Eastern Ontario birders are going to miss his generosity. During the early 80's, Jacques Bouvier introduced me to the Pembroke birders which included Chris Michener, Manson Fluegel and Ken Hooles. It was through this connection that Chris introduced me to birding Lake Dore and Westmeath Provincial Park in the late 80's and early 90's. He will be remembered for bringing the birding community together with finding many great birds on Lake Dore such as the Razorbill and Ivory Gull. Other notable sightings by Chris included both Pomarine Jaeger and Red Phalarope, a male Garganey and an adult Slaty-backed Gull near Pembroke.
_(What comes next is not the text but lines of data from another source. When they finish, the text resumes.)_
(** * goproxy request helpers: a shallow embedding

  The development follows the two packages of the repository:
  [request] (the [BaseRequest] wrapper around an HTTP request, with its
  tenant look-ups) and [helpers] (the proxy filters that the interception
  engine calls at each stage of an exchange).

  Go values are modelled as the code has them: strings are byte strings
  ([string]), [http.Header] is a finite map from canonical keys to value
  lists, the session table [requestData] is a finite map from [int64]
  session numbers to requests, a nil-able pointer is an [option], and a
  run-time panic is the [Panic] outcome of the [result] type. *)

From Stdlib Require Import ZArith Ascii String DecimalString List Lia Bool.
From stdpp Require Import base option list gmap strings.

Local Open Scope Z_scope.
Local Open Scope stdpp_scope.

(** ** Outcomes of Go code that may panic *)

Inductive result (A : Type) : Type :=
| Ok (a : A)
| Panic (msg : string).
Arguments Ok {A} a.
Arguments Panic {A} msg.

(** ** The functions of Go's [strings] and [strconv] that the code calls *)

Module GoStrings.

(** [len(s)]: the number of bytes. *)
Definition len (s : string) : Z := Z.of_nat (String.length s).

(** [s[i]] for an index in range. *)
Definition byteAt (s : string) (i : nat) : option ascii := String.get i s.

(** [s[n:]]. *)
Fixpoint drop (n : nat) (s : string) : string :=
  match n, s with
  | O, _ => s
  | S _, EmptyString => EmptyString
  | S k, String _ s' => drop k s'
  end.

(** [s[:n]]. *)
Fixpoint take (n : nat) (s : string) : string :=
  match n, s with
  | O, _ => EmptyString
  | S _, EmptyString => EmptyString
  | S k, String c s' => String c (take k s')
  end.

(** [strings.HasPrefix(s, prefix)]. *)
Fixpoint HasPrefix (s prefix : string) {struct prefix} : bool :=
  match prefix with
  | EmptyString => true
  | String p prefix' =>
      match s with
      | EmptyString => false
      | String c s' => if Ascii.eqb c p then HasPrefix s' prefix' else false
      end
  end.

(** [strings.Index(s, substr)]: the byte offset of the first occurrence,
    [None] for Go's [-1]. *)
Fixpoint Index (s substr : string) : option nat :=
  if HasPrefix s substr then Some O
  else match s with
       | EmptyString => None
       | String _ s' => option_map S (Index s' substr)
       end.

(** [strings.Contains(s, substr)]. *)
Definition Contains (s substr : string) : bool :=
  match Index s substr with Some _ => true | None => false end.

(** [strings.Replace(s, old, new, 1)]: the first occurrence of [old]
    replaced; [s] itself when [old == new] or [old] does not occur; an empty
    [old] matches at the start of [s]. *)
Definition Replace1 (s old new : string) : string :=
  if String.eqb old new then s
  else match Index s old with
       | None => s
       | Some i => take i s +:+ new +:+ drop (i + String.length old) s
       end.

(** [strings.TrimPrefix(s, prefix)]. *)
Definition TrimPrefix (s prefix : string) : string :=
  if HasPrefix s prefix then drop (String.length prefix) s else s.

(** [strings.Split(s, sep)] for a non-empty separator: [skip] counts the
    bytes of a separator still to be passed over, [cur] is the piece being
    collected. *)
Fixpoint splitFrom (s sep : string) (skip : nat) (cur : string) : list string :=
  match s with
  | EmptyString => [cur]
  | String c s' =>
      match skip with
      | S k => splitFrom s' sep k cur
      | O =>
          if HasPrefix s sep
          then cur :: splitFrom s' sep (String.length sep - 1) EmptyString
          else splitFrom s' sep O (cur +:+ String c EmptyString)
      end
  end.

Definition Split (s sep : string) : list string := splitFrom s sep O EmptyString.

(** [strconv.Itoa(n)]: the decimal representation. *)
Definition Itoa (n : Z) : string := NilZero.string_of_int (Z.to_int n).

End GoStrings.

Import GoStrings.

(** ** The parts of [net/http] and [net/url] that the code touches *)

Module Http.

Definition isLower (c : ascii) : bool :=
  (97 <=? nat_of_ascii c)%nat && (nat_of_ascii c <=? 122)%nat.
Definition isUpper (c : ascii) : bool :=
  (65 <=? nat_of_ascii c)%nat && (nat_of_ascii c <=? 90)%nat.

(** [textproto.CanonicalMIMEHeaderKey] on keys made of letters, digits and
    hyphens: upper case at the start and after a hyphen, lower case
    elsewhere. *)
Fixpoint canonicalFrom (upper : bool) (s : string) : string :=
  match s with
  | EmptyString => EmptyString
  | String c s' =>
      let c' :=
        if upper && isLower c then ascii_of_nat (nat_of_ascii c - 32)
        else if negb upper && isUpper c then ascii_of_nat (nat_of_ascii c + 32)
        else c in
      String c' (canonicalFrom (Ascii.eqb c' "-"%char) s')
  end.

Definition CanonicalMIMEHeaderKey (s : string) : string := canonicalFrom true s.

(** [http.Header], a [map[string][]string]. *)
Abbreviation Header := (gmap string (list string)).

(** [h.Get(key)]: the first value under the canonical key, or [""]. *)
Definition Get (h : Header) (key : string) : string :=
  match h !! CanonicalMIMEHeaderKey key with
  | Some (v :: _) => v
  | _ => ""
  end.

(** [h.Set(key, value)]. *)
Definition Set_ (h : Header) (key value : string) : Header :=
  <[CanonicalMIMEHeaderKey key := [value]]> h.

(** [h.Add(key, value)]. *)
Definition Add (h : Header) (key value : string) : Header :=
  <[CanonicalMIMEHeaderKey key := default [] (h !! CanonicalMIMEHeaderKey key) ++ [value]]> h.

(** [h.Del(key)]. *)
Definition Del (h : Header) (key : string) : Header :=
  delete (CanonicalMIMEHeaderKey key) h.

(** [url.URL]: the fields that [RequestURI] and the filters read or
    write. *)
Record URL : Type := mkURL {
  Scheme : string;
  Opaque : string;
  UHost : string;
  Path : string;
  RawPath : string;
  ForceQuery : bool;
  RawQuery : string
}.

Definition isDigit (c : ascii) : bool :=
  (48 <=? nat_of_ascii c)%nat && (nat_of_ascii c <=? 57)%nat.

(** [shouldEscape(c, encodePath)]: letters, digits and the marks
    [-], [_], [.], [~] are kept; of the reserved bytes only [?] is
    escaped; every other byte is escaped. *)
Definition shouldEscape (c : ascii) : bool :=
  if isLower c || isUpper c || isDigit c then false
  else if existsb (Ascii.eqb c) (list_ascii_of_string "-_.~") then false
  else if existsb (Ascii.eqb c) (list_ascii_of_string "$&+,/:;=?@") then Ascii.eqb c "?"%char
  else true.

Definition upperhex (n : nat) : ascii :=
  default "0"%char (String.get n "0123456789ABCDEF").

(** [escape(s, encodePath)]: a byte to escape becomes [%] and its two
    upper-case hexadecimal digits. *)
Fixpoint escape (s : string) : string :=
  match s with
  | EmptyString => EmptyString
  | String c s' =>
      if shouldEscape c
      then String "%"%char
             (String (upperhex (nat_of_ascii c / 16))
                (String (upperhex (nat_of_ascii c mod 16)) (escape s')))
      else String c (escape s')
  end.

(** [validEncoded(s, encodePath)]. *)
Definition validEncoded (s : string) : bool :=
  forallb (fun c => existsb (Ascii.eqb c) (list_ascii_of_string "!$&'()*+,;=:@[]%")
                    || negb (shouldEscape c))
    (list_ascii_of_string s).

Definition ishex (c : ascii) : bool :=
  isDigit c
  || ((97 <=? nat_of_ascii c)%nat && (nat_of_ascii c <=? 102)%nat)
  || ((65 <=? nat_of_ascii c)%nat && (nat_of_ascii c <=? 70)%nat).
Slaty-backed Gull found by Chris Michener on November 20, 2007 near Pembroke, Ontario.
Photographed on November 27, 2007 by Bruce Di Labio


He will also be remembered for his unique style of pelagic birding with Manson on Lake Dore, locally known as "popcorn pelagic" (chumming for rare gulls with stale popcorn) which helped net Sabine's, Little and Lesser Black-backed Gulls. Nothing made Chris happier than sharing a find and spending time with birding colleagues. He will be greatly missed by all. Condolences should be sent to Jean Brereton, his lifelong partner, at
jbrereton@hughes.net.



Bruce Di Labio


video

In memory of Chris, 2007 Texas trip.

Friday, July 8, 2011

July 6-8, 2011 White-faced Ibis still present in Carp.

Hi Everyone
The White-faced Ibis continues to feed along the Carp River floodplain today, July 8th. It flew in around 6:00a.m. from its roosting area and was still present at 8:20a.m.



Good birding, Bruce and Ben



Directions:
From Ottawa take Hwy. 417 west to the Carp Road exit. and turn right and follow Carp Road to the village of Carp. After crossing the bridge take the first right, Rivington St. and follow to the end.



A series of close up views showing reddish eye colour and pinkish facial skin of the White-faced Ibis.









Tuesday, July 5, 2011

July 4 & 5, 2011 White-faced Ibis in Carp, Ontario!

Definitely a major highlight for birders in eastern Ontario this year was the discovery of a White-faced Ibis along the Carp River during the morning on July 4th. My son Ben was checking out one of his local birding haunts and found a dark ibis feeding in the Carp River flood plain. He cycled home which is close by and phone me. I had just finished getting the oil changed at Frisby Tire and headed to the site shortly after the call. I arrived to find Ben and his scope set up with the ibis in view. Due to the distance and lighting it was difficult to get good views of the soft part colours; legs, facial skin, and eye colour. During the early afternoon an alert was put out for a probable Glossy Ibis but there was still some uncertainty. The following morning the ibis was again reported and Ben and I tried a few times but keep missing it. Finally around 1:30p.m. the ibis flew in while I was standing near the edge of the field and landed close by. I was able to take a number photos and then headed back home. Ben and I check the photos and could clearly see the colour of the facial skin, legs and we weren't 100% sure about the eye colour. I fired the images off to Alan Wormington near Point Pelee National Park and he felt it was a White-faced Ibis. The next local alert went out on a White-faced Ibis, first record for the Ottawa-Gatineau District. Great find Ben! Both birders/photographers started to show up and haven't stopped yet!



White-faced Ibis along the Carp River floodplain.


Another view of the White-faced Ibis.